Problem to solve -> The answer is a stretch of the material below, returned exactly: the line containing "(** The entry of one worker changes. *)", the line containing "by rewrite Eb).", and all lines between.

Information ->

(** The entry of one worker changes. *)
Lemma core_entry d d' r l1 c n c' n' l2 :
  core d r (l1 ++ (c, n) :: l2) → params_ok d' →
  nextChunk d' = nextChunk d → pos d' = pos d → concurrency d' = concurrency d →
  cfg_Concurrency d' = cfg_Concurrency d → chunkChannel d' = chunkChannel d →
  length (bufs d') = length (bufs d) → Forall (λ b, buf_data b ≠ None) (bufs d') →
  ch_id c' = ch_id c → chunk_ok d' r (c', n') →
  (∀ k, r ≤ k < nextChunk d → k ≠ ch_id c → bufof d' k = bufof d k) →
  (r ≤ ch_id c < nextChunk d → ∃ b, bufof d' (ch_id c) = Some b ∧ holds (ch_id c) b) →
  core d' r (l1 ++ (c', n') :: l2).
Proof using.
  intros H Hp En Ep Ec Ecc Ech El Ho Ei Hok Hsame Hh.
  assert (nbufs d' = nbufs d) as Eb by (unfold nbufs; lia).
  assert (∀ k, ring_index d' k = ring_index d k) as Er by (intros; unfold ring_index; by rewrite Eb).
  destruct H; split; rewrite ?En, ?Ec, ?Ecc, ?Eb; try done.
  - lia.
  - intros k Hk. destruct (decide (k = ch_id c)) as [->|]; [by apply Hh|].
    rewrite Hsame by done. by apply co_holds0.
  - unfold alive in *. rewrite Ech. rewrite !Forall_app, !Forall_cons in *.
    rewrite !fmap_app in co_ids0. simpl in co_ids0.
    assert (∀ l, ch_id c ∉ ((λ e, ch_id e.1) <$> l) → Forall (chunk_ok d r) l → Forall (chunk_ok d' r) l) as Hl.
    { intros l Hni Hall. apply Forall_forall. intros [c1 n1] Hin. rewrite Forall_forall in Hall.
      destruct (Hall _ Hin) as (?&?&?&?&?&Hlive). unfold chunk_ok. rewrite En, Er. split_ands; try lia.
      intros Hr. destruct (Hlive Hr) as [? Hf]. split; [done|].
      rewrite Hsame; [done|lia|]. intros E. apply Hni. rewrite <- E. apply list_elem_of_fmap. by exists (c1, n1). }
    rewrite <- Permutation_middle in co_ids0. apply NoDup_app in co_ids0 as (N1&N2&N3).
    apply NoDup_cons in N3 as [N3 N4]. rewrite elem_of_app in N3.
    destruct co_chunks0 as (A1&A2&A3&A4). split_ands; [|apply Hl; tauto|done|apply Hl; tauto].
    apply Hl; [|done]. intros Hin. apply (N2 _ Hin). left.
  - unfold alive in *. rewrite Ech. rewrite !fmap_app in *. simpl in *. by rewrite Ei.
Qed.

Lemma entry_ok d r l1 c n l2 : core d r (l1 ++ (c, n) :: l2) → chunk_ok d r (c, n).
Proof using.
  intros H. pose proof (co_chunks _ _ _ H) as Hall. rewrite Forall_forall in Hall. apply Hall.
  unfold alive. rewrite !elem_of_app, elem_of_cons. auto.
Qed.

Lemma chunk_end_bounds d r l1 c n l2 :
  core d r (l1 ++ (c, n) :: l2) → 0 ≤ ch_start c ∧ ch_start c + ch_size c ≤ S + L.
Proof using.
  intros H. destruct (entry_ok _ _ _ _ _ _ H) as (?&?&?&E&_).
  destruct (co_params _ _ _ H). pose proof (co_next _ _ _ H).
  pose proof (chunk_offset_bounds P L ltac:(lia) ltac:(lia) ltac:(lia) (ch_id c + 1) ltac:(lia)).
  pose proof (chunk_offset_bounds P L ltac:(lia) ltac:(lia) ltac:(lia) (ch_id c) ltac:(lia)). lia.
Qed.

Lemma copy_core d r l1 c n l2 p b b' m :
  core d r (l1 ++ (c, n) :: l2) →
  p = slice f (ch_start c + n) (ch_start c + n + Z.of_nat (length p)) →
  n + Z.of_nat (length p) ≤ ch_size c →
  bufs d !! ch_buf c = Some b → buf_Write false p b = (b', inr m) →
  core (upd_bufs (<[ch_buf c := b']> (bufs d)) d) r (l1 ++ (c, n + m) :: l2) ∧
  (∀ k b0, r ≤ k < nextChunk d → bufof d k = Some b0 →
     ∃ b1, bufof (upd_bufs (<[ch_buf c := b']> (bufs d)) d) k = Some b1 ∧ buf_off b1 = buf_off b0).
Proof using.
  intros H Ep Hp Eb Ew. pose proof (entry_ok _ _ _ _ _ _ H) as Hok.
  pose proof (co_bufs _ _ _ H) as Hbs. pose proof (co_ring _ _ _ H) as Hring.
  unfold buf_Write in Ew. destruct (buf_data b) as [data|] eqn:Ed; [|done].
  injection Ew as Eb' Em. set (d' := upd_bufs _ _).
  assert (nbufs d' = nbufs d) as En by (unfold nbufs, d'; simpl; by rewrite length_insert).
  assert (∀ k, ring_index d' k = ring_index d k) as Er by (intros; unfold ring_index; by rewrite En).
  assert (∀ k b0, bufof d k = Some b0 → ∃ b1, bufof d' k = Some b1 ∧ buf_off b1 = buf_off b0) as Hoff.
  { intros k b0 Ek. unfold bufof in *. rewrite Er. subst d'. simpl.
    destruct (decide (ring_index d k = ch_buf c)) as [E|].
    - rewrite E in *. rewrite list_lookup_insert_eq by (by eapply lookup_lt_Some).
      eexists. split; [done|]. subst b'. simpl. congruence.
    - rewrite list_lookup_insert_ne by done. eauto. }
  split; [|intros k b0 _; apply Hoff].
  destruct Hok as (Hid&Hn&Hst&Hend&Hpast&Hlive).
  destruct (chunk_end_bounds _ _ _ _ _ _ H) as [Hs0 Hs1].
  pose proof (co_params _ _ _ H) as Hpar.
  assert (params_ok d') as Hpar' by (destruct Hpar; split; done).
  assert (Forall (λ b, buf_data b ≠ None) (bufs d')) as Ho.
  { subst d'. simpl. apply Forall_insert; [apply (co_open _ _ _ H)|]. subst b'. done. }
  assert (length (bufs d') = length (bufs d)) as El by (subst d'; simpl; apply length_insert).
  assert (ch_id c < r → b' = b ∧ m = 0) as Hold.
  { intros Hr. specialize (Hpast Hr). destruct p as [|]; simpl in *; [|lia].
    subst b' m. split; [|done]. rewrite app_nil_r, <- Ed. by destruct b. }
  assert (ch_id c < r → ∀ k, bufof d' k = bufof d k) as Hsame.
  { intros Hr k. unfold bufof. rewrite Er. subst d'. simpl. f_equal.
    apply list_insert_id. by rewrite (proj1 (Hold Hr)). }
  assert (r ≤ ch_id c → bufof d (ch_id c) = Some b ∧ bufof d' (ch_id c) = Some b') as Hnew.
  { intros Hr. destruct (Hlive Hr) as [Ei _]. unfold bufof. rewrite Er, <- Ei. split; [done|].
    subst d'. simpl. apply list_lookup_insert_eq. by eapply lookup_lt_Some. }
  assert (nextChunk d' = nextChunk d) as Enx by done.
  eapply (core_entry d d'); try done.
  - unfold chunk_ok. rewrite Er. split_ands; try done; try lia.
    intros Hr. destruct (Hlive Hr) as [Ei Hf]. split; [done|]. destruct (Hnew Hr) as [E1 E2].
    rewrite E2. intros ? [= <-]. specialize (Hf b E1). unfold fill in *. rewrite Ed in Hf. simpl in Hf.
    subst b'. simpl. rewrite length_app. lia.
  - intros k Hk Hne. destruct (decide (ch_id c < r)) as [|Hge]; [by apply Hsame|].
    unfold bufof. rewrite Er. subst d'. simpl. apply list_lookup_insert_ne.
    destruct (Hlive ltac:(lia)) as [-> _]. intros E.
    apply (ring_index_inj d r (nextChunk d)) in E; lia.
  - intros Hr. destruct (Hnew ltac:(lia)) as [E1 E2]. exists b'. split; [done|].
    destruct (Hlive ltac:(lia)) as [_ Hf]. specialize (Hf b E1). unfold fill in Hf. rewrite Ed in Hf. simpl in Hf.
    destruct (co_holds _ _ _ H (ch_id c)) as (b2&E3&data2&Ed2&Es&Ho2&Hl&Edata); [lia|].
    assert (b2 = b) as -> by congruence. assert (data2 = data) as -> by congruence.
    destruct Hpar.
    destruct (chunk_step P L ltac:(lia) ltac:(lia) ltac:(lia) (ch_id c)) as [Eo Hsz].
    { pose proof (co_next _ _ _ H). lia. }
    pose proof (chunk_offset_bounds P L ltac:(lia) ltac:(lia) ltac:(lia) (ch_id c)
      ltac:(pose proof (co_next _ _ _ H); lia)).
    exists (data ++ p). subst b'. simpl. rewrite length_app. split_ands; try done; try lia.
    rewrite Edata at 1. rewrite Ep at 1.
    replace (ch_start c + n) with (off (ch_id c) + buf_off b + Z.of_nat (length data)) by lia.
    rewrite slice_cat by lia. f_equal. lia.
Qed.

--

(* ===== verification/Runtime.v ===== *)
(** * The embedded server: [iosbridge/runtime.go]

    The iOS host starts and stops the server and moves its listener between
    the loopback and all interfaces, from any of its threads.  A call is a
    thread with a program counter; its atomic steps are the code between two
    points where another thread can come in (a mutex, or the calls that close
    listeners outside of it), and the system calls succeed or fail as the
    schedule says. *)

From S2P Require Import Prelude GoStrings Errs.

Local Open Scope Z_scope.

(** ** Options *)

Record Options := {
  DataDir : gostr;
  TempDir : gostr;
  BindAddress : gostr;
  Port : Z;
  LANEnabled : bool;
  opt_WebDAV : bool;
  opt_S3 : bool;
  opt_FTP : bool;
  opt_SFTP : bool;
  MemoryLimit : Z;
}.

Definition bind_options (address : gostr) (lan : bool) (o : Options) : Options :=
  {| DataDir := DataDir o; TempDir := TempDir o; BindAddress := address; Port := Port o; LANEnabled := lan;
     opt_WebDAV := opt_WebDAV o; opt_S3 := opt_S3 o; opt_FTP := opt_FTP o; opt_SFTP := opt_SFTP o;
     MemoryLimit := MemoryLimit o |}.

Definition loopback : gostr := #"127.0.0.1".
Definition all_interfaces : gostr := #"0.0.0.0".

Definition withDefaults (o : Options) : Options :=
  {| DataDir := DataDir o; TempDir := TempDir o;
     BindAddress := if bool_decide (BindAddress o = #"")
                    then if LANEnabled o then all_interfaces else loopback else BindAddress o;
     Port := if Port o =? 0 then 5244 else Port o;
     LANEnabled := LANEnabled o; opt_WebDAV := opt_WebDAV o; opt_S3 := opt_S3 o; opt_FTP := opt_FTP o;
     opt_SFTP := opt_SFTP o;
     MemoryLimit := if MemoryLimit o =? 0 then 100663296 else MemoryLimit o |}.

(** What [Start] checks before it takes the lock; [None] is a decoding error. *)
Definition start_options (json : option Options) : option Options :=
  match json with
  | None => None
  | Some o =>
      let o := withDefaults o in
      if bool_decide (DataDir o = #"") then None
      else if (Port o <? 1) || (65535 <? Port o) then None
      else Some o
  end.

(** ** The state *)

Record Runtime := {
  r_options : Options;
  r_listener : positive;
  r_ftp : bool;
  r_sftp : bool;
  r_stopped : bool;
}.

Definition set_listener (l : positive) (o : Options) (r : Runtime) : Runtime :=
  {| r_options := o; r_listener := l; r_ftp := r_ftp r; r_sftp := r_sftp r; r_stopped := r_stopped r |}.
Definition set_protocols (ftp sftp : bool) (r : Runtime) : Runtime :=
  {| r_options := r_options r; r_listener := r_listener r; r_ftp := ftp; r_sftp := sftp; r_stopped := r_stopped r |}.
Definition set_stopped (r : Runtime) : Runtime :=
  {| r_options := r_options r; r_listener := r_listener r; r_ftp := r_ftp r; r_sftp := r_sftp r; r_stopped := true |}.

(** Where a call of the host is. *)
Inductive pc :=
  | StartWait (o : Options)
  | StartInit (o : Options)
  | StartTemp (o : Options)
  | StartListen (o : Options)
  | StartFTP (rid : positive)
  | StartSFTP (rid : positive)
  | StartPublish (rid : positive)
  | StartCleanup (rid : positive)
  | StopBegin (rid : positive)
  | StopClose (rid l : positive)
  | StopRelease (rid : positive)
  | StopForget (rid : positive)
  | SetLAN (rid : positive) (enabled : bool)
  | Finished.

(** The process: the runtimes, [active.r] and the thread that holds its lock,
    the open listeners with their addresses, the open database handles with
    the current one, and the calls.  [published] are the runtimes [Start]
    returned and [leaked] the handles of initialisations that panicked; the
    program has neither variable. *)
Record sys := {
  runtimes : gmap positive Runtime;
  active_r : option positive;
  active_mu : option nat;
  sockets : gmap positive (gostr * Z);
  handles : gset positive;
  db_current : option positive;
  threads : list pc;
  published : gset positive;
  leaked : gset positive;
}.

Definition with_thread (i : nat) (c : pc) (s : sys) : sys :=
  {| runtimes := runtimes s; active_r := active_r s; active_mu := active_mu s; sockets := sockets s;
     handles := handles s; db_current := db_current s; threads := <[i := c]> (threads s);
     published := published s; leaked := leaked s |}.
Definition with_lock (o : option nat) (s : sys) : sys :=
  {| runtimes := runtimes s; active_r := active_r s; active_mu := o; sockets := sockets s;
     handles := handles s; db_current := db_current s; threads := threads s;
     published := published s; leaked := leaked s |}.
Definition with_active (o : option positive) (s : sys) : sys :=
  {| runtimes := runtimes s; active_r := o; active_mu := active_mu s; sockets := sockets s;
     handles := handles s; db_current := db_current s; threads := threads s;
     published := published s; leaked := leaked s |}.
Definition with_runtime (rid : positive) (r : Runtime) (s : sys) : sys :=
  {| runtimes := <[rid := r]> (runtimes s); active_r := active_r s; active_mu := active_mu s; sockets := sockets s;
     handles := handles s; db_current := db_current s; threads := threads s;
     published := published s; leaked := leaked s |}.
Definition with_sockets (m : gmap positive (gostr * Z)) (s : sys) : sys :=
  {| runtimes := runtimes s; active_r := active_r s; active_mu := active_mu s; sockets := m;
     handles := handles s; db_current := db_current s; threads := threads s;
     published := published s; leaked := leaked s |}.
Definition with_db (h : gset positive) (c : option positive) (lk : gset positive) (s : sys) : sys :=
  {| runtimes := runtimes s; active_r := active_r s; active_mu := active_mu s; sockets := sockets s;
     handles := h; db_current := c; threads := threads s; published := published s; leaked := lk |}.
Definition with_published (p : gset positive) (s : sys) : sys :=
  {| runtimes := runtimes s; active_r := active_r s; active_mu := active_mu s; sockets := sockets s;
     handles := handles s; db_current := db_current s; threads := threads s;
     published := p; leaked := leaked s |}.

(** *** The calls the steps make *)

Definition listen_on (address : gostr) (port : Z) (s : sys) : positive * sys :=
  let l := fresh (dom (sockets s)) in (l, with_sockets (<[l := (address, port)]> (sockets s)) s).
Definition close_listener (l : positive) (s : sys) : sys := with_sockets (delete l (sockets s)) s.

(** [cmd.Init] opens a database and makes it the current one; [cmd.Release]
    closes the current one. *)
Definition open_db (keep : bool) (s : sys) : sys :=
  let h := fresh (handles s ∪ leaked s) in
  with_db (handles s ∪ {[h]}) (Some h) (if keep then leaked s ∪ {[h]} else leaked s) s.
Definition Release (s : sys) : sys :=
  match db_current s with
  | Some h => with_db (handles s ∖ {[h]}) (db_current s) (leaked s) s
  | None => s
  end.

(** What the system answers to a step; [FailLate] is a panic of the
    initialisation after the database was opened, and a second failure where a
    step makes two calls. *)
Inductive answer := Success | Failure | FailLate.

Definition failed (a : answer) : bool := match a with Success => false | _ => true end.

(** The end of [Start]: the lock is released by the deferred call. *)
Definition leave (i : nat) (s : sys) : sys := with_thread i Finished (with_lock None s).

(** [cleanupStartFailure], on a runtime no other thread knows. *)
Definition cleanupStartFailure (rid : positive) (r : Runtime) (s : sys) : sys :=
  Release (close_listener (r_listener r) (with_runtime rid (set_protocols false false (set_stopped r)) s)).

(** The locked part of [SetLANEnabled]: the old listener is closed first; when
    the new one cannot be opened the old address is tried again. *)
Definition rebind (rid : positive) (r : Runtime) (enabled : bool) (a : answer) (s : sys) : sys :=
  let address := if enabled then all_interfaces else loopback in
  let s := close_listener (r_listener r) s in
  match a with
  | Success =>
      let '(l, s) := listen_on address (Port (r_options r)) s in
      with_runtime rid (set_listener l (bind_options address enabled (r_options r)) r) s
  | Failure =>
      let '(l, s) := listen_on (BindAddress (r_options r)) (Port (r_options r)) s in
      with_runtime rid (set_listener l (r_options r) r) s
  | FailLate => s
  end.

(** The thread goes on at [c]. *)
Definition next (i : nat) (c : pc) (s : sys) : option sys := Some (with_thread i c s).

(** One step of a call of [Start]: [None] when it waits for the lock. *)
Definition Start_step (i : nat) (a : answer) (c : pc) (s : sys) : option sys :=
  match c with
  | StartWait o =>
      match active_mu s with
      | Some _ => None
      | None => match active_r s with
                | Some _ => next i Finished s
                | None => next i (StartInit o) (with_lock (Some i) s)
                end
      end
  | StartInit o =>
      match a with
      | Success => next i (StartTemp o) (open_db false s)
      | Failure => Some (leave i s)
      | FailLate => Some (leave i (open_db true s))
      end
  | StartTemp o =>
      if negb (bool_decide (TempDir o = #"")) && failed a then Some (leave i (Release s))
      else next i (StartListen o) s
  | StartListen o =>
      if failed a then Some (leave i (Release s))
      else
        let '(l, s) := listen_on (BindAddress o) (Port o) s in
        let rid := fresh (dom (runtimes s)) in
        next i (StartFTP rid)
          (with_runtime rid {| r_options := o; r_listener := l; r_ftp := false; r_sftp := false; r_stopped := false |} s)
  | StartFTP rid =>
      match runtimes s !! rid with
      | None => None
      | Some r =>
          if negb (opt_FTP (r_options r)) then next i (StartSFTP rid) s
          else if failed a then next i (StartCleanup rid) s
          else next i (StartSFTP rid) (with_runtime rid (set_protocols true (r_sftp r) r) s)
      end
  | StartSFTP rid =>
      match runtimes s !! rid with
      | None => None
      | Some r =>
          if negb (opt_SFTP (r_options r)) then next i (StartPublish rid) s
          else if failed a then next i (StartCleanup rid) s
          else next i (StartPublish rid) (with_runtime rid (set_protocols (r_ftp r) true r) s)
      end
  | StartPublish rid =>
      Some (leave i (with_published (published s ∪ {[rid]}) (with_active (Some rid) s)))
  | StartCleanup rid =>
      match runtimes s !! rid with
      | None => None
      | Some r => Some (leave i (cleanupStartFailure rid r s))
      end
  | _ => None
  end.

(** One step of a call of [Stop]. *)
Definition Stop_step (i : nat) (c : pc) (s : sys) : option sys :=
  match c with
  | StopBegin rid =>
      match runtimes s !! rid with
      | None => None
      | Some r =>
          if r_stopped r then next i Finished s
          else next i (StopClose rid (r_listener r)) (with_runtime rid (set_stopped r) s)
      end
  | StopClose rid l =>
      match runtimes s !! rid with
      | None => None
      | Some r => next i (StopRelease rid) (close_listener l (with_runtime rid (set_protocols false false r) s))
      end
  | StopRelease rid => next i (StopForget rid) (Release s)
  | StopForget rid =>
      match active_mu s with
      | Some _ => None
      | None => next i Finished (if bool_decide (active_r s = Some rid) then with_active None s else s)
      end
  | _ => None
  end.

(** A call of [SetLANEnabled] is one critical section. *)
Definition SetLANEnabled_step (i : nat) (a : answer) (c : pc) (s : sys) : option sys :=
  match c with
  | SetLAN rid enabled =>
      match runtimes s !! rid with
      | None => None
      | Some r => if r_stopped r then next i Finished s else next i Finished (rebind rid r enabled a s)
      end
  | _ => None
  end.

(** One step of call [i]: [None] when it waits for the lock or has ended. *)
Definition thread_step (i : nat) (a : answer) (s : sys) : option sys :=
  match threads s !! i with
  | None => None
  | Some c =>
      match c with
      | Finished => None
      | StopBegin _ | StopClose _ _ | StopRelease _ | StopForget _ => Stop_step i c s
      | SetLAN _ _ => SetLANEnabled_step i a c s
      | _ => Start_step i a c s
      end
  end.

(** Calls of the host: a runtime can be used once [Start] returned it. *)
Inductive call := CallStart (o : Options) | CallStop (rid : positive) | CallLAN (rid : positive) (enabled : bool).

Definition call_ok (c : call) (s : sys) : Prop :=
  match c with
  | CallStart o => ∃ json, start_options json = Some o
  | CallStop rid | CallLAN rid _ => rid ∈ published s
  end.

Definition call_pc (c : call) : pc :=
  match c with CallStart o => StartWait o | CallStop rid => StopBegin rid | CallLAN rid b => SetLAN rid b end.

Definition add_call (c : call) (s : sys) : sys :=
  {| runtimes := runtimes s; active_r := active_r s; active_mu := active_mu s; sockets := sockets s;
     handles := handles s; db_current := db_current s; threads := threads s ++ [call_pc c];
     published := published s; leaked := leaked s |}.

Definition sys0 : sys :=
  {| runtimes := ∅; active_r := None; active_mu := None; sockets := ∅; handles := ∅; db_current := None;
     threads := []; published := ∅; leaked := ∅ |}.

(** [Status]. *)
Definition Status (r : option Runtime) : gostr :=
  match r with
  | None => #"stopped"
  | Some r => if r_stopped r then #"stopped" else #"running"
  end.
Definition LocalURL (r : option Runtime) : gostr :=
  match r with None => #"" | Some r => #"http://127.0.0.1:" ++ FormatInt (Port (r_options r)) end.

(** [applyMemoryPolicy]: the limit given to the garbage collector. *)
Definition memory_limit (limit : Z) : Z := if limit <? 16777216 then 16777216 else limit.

Exercise solution ->
(** The entry of one worker changes. *)
Lemma core_entry d d' r l1 c n c' n' l2 :
  core d r (l1 ++ (c, n) :: l2) → params_ok d' →
  nextChunk d' = nextChunk d → pos d' = pos d → concurrency d' = concurrency d →
  cfg_Concurrency d' = cfg_Concurrency d → chunkChannel d' = chunkChannel d →
  length (bufs d') = length (bufs d) → Forall (λ b, buf_data b ≠ None) (bufs d') →
  ch_id c' = ch_id c → chunk_ok d' r (c', n') →
  (∀ k, r ≤ k < nextChunk d → k ≠ ch_id c → bufof d' k = bufof d k) →
  (r ≤ ch_id c < nextChunk d → ∃ b, bufof d' (ch_id c) = Some b ∧ holds (ch_id c) b) →
  core d' r (l1 ++ (c', n') :: l2).
Proof using.
  intros H Hp En Ep Ec Ecc Ech El Ho Ei Hok Hsame Hh.
  assert (nbufs d' = nbufs d) as Eb by (unfold nbufs; lia).
  assert (∀ k, ring_index d' k = ring_index d k) as Er by (intros; unfold ring_index; by rewrite Eb).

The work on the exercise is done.